***** DATA RECORDS *****

(* ===== verification/Search.v ===== *)
(** * Search

    [SearchService] of [src/app/search.rs]: substring search over handles, display
    names and captions by [ILIKE '%..%' ESCAPE '\'], with the wildcards of the
    search term escaped. The case folding of the database locale is the parameter
    [lower]. *)

From S2P Require Import Prelude Text Sql Keyset Domain Schema Social Posts.
From Stdlib Require Import Ascii.
From stdpp Require Import options.

#[local] Open Scope Z_scope.

(** ** LIKE *)

Definition percent : string := "%".
Definition underscore : string := "_".
Definition backslash : string := "\".
Definition is_special (c : string) : bool :=
  bool_decide (c = percent) || bool_decide (c = underscore) || bool_decide (c = backslash).

(** A pattern element: [%], [_], or a literal character. *)
Inductive Tok := AnySeq | AnyChar | Lit (c : string).

(** A pattern read with [ESCAPE '\']; [None] when it ends in the escape. *)
Fixpoint like_tokens (p : list string) : option (list Tok) :=
  match p with
  | [] => Some []
  | c :: p' =>
      if bool_decide (c = backslash) then
        match p' with
        | [] => None
        | c' :: p'' => cons (Lit c') <$> like_tokens p''
        end
      else if bool_decide (c = percent) then cons AnySeq <$> like_tokens p'
      else if bool_decide (c = underscore) then cons AnyChar <$> like_tokens p'
      else cons (Lit c) <$> like_tokens p'
  end.

(** Some suffix of [t] satisfies [m]. *)
Fixpoint any_suffix (m : list string → bool) (t : list string) : bool :=
  m t || match t with [] => false | _ :: t' => any_suffix m t' end.

Fixpoint like_match (p : list Tok) (t : list string) : bool :=
  match p with
  | [] => match t with [] => true | _ => false end
  | AnySeq :: p' => any_suffix (like_match p') t
  | AnyChar :: p' => match t with [] => false | _ :: t' => like_match p' t' end
  | Lit c :: p' => match t with [] => false | x :: t' => bool_decide (x = c) && like_match p' t' end
  end.

(** ** The service *)

Definition escape_char (ch : string) : string :=
  if is_special ch then (backslash +:+ ch)%string else ch.
Definition escape_like_pattern (input : string) : string := join (escape_char <$> chars input).

Definition pattern_of (query : string) : string :=
  (percent +:+ escape_like_pattern query +:+ percent)%string.

Section search.
(** The simple case mapping of the database locale, one character at a time. *)
Context (lower : string → string).

Definition ilike_tokens (pattern : string) : option (list Tok) := like_tokens (lower <$> chars pattern).
Definition ilike (p : list Tok) (text : string) : bool := like_match p (lower <$> chars text).

Definition user_key (u : User) : Key := (user_created_at u, user_id u).

Definition users_matching (m : string → bool) (d : Db) : list User :=
  select (λ k r, if (m (u_handle r) || m (u_display_name r)) && bool_decide (u_deleted_at r = None)
                 then Some (row_to_user k r) else None) (users d).

Definition search_users (query : string) (cursor : option Key) (limit : Z) : M Db DbError (list User) :=
  p ← ok_or (ilike_tokens (pattern_of query)) InvalidEscapeSequence;
  reads (λ d, keyset user_key Desc cursor limit (users_matching (ilike p) d)).

(** A NULL caption matches nothing. *)
Definition posts_matching (m : string → bool) (d : Db) : list Post :=
  select (λ k p, owner ← active_user d (p_owner_id p);
                 if bool_decide (p_visibility p = Public)
                    && match p_caption p with Some c => m c | None => false end
                 then Some (post_of d k p owner (media_ids_of d k) None None) else None) (posts d).

Definition search_posts (query : string) (cursor : option Key) (limit : Z) : M Db DbError (list Post) :=
  p ← ok_or (ilike_tokens (pattern_of query)) InvalidEscapeSequence;
  reads (λ d, keyset post_key Desc cursor limit (posts_matching (ilike p) d)).
End search.

(** ** What a search term matches *)

(** [q] occurs in [t] up to case. *)
Definition contains_ci (lower : string → string) (q t : string) : Prop :=
  ∃ a b, lower <$> chars t = a ++ (lower <$> chars q) ++ b.

Lemma any_suffix_true m t : any_suffix m t = true ↔ ∃ a b, t = a ++ b ∧ m b = true.
Proof.
  induction t as [|x t IH]; simpl; rewrite orb_true_iff.
  - split; [intros [H|[=]]; by exists [], []|]. intros (a & b & Hab & H).
    symmetry in Hab. apply app_nil in Hab as [-> ->]. by left.
  - rewrite IH. split.
    + intros [H|(a & b & -> & H)]; [by exists [], (x :: t)|by exists (x :: a), b].
    + intros ([|y a] & b & Hab & H); simplify_eq/=; [by left|]. right. by exists a, b.
Qed.

Lemma like_match_lits l p t :
  like_match ((Lit <$> l) ++ p) t = true ↔ ∃ t', t = l ++ t' ∧ like_match p t' = true.
Proof.
  revert t. induction l as [|c l IH]; intros t; simpl; [naive_solver|].
  destruct t as [|x t]; [naive_solver|]. rewrite andb_true_iff, bool_decide_eq_true, IH. naive_solver.
Qed.

Lemma like_match_contains l t :
  like_match (AnySeq :: (Lit <$> l) ++ [AnySeq]) t = true ↔ ∃ a b, t = a ++ l ++ b.
Proof.
  simpl. rewrite any_suffix_true. split.
  - intros (a & b & -> & (b' & -> & _)%like_match_lits). by exists a, b'.
  - intros (a & b & ->). exists a, (l ++ b). split; [done|]. apply like_match_lits. exists b.
    split; [done|]. apply any_suffix_true. exists b, []. by rewrite app_nil_r.
Qed.

(** The escaped pattern, character by character. *)
Definition escape_chars (c : string) : list string := if is_special c then [backslash; c] else [c].

Lemma escape_join l : join (escape_char <$> l) = join (l ≫= escape_chars).
Proof.
  induction l as [|c l IH]; [done|]. rewrite bind_cons, join_app, <-IH.
  unfold escape_char, escape_chars. simpl. destruct (is_special c); simpl.
  - by rewrite !append_assoc.
  - by rewrite append_assoc.
Qed.

Section match_term.
Context (lower : string → string).
(** Case mapping leaves the wildcards and the escape alone and produces none. *)
Hypothesis lower_special : ∀ c, is_special c = true → lower c = c.
Hypothesis lower_plain : ∀ c, is_special c = false → is_special (lower c) = false.

Lemma pattern_chars q :
  starts_inside q = false →
  chars (pattern_of q) = percent :: (chars q ≫= escape_chars) ++ [percent].
Proof using Type.
  intros Hq%chars_wf. unfold pattern_of, escape_like_pattern. rewrite escape_join.
  replace (percent +:+ join (chars q ≫= escape_chars) +:+ percent)%string
    with (join (percent :: (chars q ≫= escape_chars) ++ [percent])) by (simpl; by rewrite join_app).
  apply chars_join. constructor; [done|]. apply Forall_app; split; [|by constructor].
  apply Forall_bind. eapply Forall_impl; [exact Hq|]. intros c Hc. unfold escape_chars.
  unfold compose. case_match; [constructor; [done|]|]; apply Forall_singleton; exact Hc.
Qed.

Lemma plain_tokens c p :
  is_special c = false → like_tokens (c :: p) = cons (Lit c) <$> like_tokens p.
Proof using Type.
  unfold is_special. intros Hc. bool_to_prop. simpl. by repeat case_bool_decide.
Qed.

Lemma escaped_tokens l p ts :
  lower <$> p = p → like_tokens p = Some ts →
  like_tokens (lower <$> ((l ≫= escape_chars) ++ p)) = Some ((Lit <$> (lower <$> l)) ++ ts).
Proof using All.
  intros Hlp Hp.
  induction l as [|c l IH]; [simpl; by rewrite Hlp|]. rewrite bind_cons, <-app_assoc.
  unfold escape_chars at 1. destruct (is_special c) eqn:Hc.
  - cbn [app]. rewrite !fmap_cons, (lower_special backslash), (lower_special c) by done.
    cbn [like_tokens]. rewrite bool_decide_true by done. by rewrite IH.
  - cbn [app]. rewrite !fmap_cons, plain_tokens by auto. by rewrite IH.
Qed.

(** The pattern built for [q] is the literal characters of [q] between two [%]. *)
Lemma pattern_tokens q :
  starts_inside q = false →
  ilike_tokens lower (pattern_of q) = Some (AnySeq :: (Lit <$> (lower <$> chars q)) ++ [AnySeq]).
Proof using All.
  intros Hq. unfold ilike_tokens. rewrite pattern_chars by done.
  assert (lower percent = percent) as Hl by (by apply lower_special).
  assert (like_tokens (lower <$> ((chars q ≫= escape_chars) ++ [percent]))
          = Some ((Lit <$> (lower <$> chars q)) ++ [AnySeq])) as Hts.
  { apply escaped_tokens; [simpl; by rewrite Hl|done]. }
  rewrite fmap_cons, Hl. cbn [like_tokens]. rewrite bool_decide_false, bool_decide_true by done.
  by rewrite Hts.
Qed.

Lemma ilike_contains q t :
  ilike lower (AnySeq :: (Lit <$> (lower <$> chars q)) ++ [AnySeq]) t = true ↔ contains_ci lower q t.
Proof using Type. apply like_match_contains. Qed.

Lemma users_matching_keys m d : NoDup (user_key <$> users_matching m d).
Proof using Type.
  eapply NoDup_keys; [|apply (select_NoDup _ user_id)]; [done|].
  intros k r u. case_match; naive_solver.
Qed.
Lemma posts_matching_keys m d : NoDup (post_key <$> posts_matching m d).
Proof using Type.
  eapply NoDup_keys; [|apply (select_NoDup _ post_id)]; [done|].
  intros k p x. simpl. destruct (active_user d _); simpl; [|done]. case_match; naive_solver.
Qed.

(** Searching is exactly case-insensitive substring search: whatever the term
    contains, wildcards and backslashes included, a user is found precisely when
    the account is active and the handle or the display name contains the term
    literally up to case; pages are prefixes of the full result, newest first. *)
Theorem search_users_exact q cursor n d :
  starts_inside q = false →
  ∃ full, search_users lower q cursor n d = (Ok (take (Z.to_nat n) full), d) ∧
    StronglySorted (λ x y, precedes Desc (user_key x) (user_key y)) full ∧
    ∀ x, x ∈ full ↔ after_cursor user_key Desc cursor x = true ∧
      ∃ k r, active_user d k = Some r ∧ x = row_to_user k r ∧
        (contains_ci lower q (u_handle r) ∨ contains_ci lower q (u_display_name r)).
Proof using All.
  intros Hq. unfold search_users. rewrite pattern_tokens by done.
  eexists (walk user_key Desc cursor (users_matching _ d)). split_and!; [reflexivity| |].
  - apply walk_strict, users_matching_keys.
  - intros x. rewrite elem_of_walk. unfold users_matching. rewrite elem_of_select.
    setoid_rewrite active_user_Some. setoid_rewrite <-ilike_contains.
    setoid_rewrite <-orb_true_iff. rewrite (and_comm (∃ _, _)). apply and_iff_compat_l.
    split; intros (k & r & H); exists k, r.
    + destruct H as [Hk Hf]. case_match eqn:Hm; [|done]. bool_to_prop. naive_solver.
    + destruct H as ((Hk & Hdel) & -> & Hm). split; [done|]. by rewrite Hm, bool_decide_true.
Qed.

(** Post search shows exactly what an anonymous visitor could open: a post is
    found precisely when it is public, its owner is active and its caption contains
    the term up to case; who searches, and who blocked whom, plays no part. *)
Theorem search_posts_exact q cursor n d :
  starts_inside q = false →
  ∃ full, search_posts lower q cursor n d = (Ok (take (Z.to_nat n) full), d) ∧
    StronglySorted (λ x y, precedes Desc (post_key x) (post_key y)) full ∧
    ∀ x, x ∈ full ↔ after_cursor post_key Desc cursor x = true ∧
      (∃ y, get_post (post_id x) None d = (Ok (Some y), d) ∧ x = without_counts y) ∧
      ∃ c, post_caption x = Some c ∧ contains_ci lower q c.
Proof using All.
  intros Hq. unfold search_posts. rewrite pattern_tokens by done.
  eexists (walk post_key Desc cursor (posts_matching _ d)). split_and!; [reflexivity| |].
  - apply walk_strict, posts_matching_keys.
  - intros x. rewrite elem_of_walk. unfold posts_matching. rewrite elem_of_select.
    setoid_rewrite <-ilike_contains. rewrite (and_comm (∃ _, _)). apply and_iff_compat_l.
    unfold get_post, reads. split.
    + intros (k & p & Hk & Hf). destruct (active_user d _) as [o|] eqn:Ho; simpl in Hf; [|done].
      destruct (p_caption p) as [c|] eqn:Hc; [|by rewrite andb_false_r in Hf].
      case_match eqn:Hm; [|done]. bool_to_prop. simplify_eq. simpl. split; [|eauto].
      rewrite Hk. simpl. rewrite Ho. simpl. rewrite bool_decide_true by done. eauto.
    + intros ((y & Hy & ->) & c & Hc & Hm). simpl in Hy.
      destruct (posts d !! post_id y) as [p|] eqn:Hk; simpl in Hy; [|done].
      destruct (active_user d (p_owner_id p)) as [o|] eqn:Ho; simpl in Hy; [|done].
      case_match eqn:Hv; [|done]. injection Hy as Hy. exists (post_id y), p.
      split; [done|]. rewrite Ho. simpl. rewrite Hv. rewrite <-Hy in Hc. simpl in Hc. rewrite Hc, Hm.
      simpl. by rewrite <-Hy at 3.
Qed.
End match_term.

(** ASCII lower case. *)
Definition ascii_lower (c : string) : string :=
  match c with
  | String b EmptyString =>
      if ((65 <=? N_of_ascii b) && (N_of_ascii b <=? 90))%N then String (ascii_of_N (N_of_ascii b + 32)) "" else c
  | _ => c
  end.

Lemma ascii_lower_special c : is_special c = true → ascii_lower c = c.
Proof.
  unfold is_special. rewrite !orb_true_iff, !bool_decide_eq_true. by intros [[->| ->]| ->].
Qed.
Lemma ascii_lower_plain c : is_special c = false → is_special (ascii_lower c) = false.
Proof.
  destruct c as [|b [|? ?]]; try done. destruct b as [[] [] [] [] [] [] [] []]; done.
Qed.

Definition bob_row : UserRow := mkUserRow "bob_B" "b@x" "Bob" None None 0 "h" None.
(** Bob and a public post of his, although he blocked user 2. *)
Definition bob_db : Db :=
  set_blocks (λ _, {[ (1%N, 2%N) := 0 ]})
  (set_posts (λ _, {[ 7%N := mkPostRow 1%N (Some "100% Fun") Public 3 ]})
  (set_users (λ _, {[ 1%N := bob_row; 2%N := mkUserRow "bobby" "a@x" "Ann" None None 0 "h" None ]}) empty_db)).

(** [B_] finds [bob_B] and not [bobby]: the underscore is literal. *)
Lemma search_users_exact_witness :
  ∃ full, search_users ascii_lower "B_" None 10 bob_db = (Ok (take 10 full), bob_db) ∧
    row_to_user 1%N bob_row ∈ full.
Proof.
  destruct (search_users_exact ascii_lower ascii_lower_special ascii_lower_plain "B_" None 10 bob_db)
    as (full & H & _ & Hin); [reflexivity|].
  exists full. split; [exact H|]. apply Hin. split; [reflexivity|].
  exists 1%N, bob_row. split; [reflexivity|]. split; [reflexivity|]. left.
  exists ["b"; "o"]%string, ["b"]%string. reflexivity.
Defined.

Lemma search_posts_exact_witness :
  ∃ full x, search_posts ascii_lower "0% F" None 10 bob_db = (Ok (take 10 full), bob_db) ∧
    x ∈ full ∧ post_id x = 7%N.
Proof.
  destruct (search_posts_exact ascii_lower ascii_lower_special ascii_lower_plain "0% F" None 10 bob_db)
    as (full & H & _ & Hin); [reflexivity|].
  pose (y := post_of bob_db 7%N (mkPostRow 1%N (Some "100% Fun") Public 3) bob_row [] (Some (0, 0)) None).
  exists full, (without_counts y). split; [exact H|]. split; [|reflexivity].
  apply Hin. split; [reflexivity|]. split.
  - exists y. split; vm_compute; reflexivity.
  - exists "100% Fun". split; [reflexivity|]. exists ["1"; "0"]%string, ["u"; "n"]%string. reflexivity.
Defined.

(** A post found by search although [get_post] hides it from the searcher. *)
Lemma search_ignores_blocks :
  fst (get_post 7%N (Some 2%N) bob_db) = Ok None ∧
  fst (search_posts ascii_lower "fun" None 10 bob_db) ≠ Ok [].
Proof. split; vm_compute; congruence. Qed.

*****

Compute the number of lines in the entries above that hold the word "underscore"; the answer must contain nothing else.

- REPLY TO THE EXERCISE -
4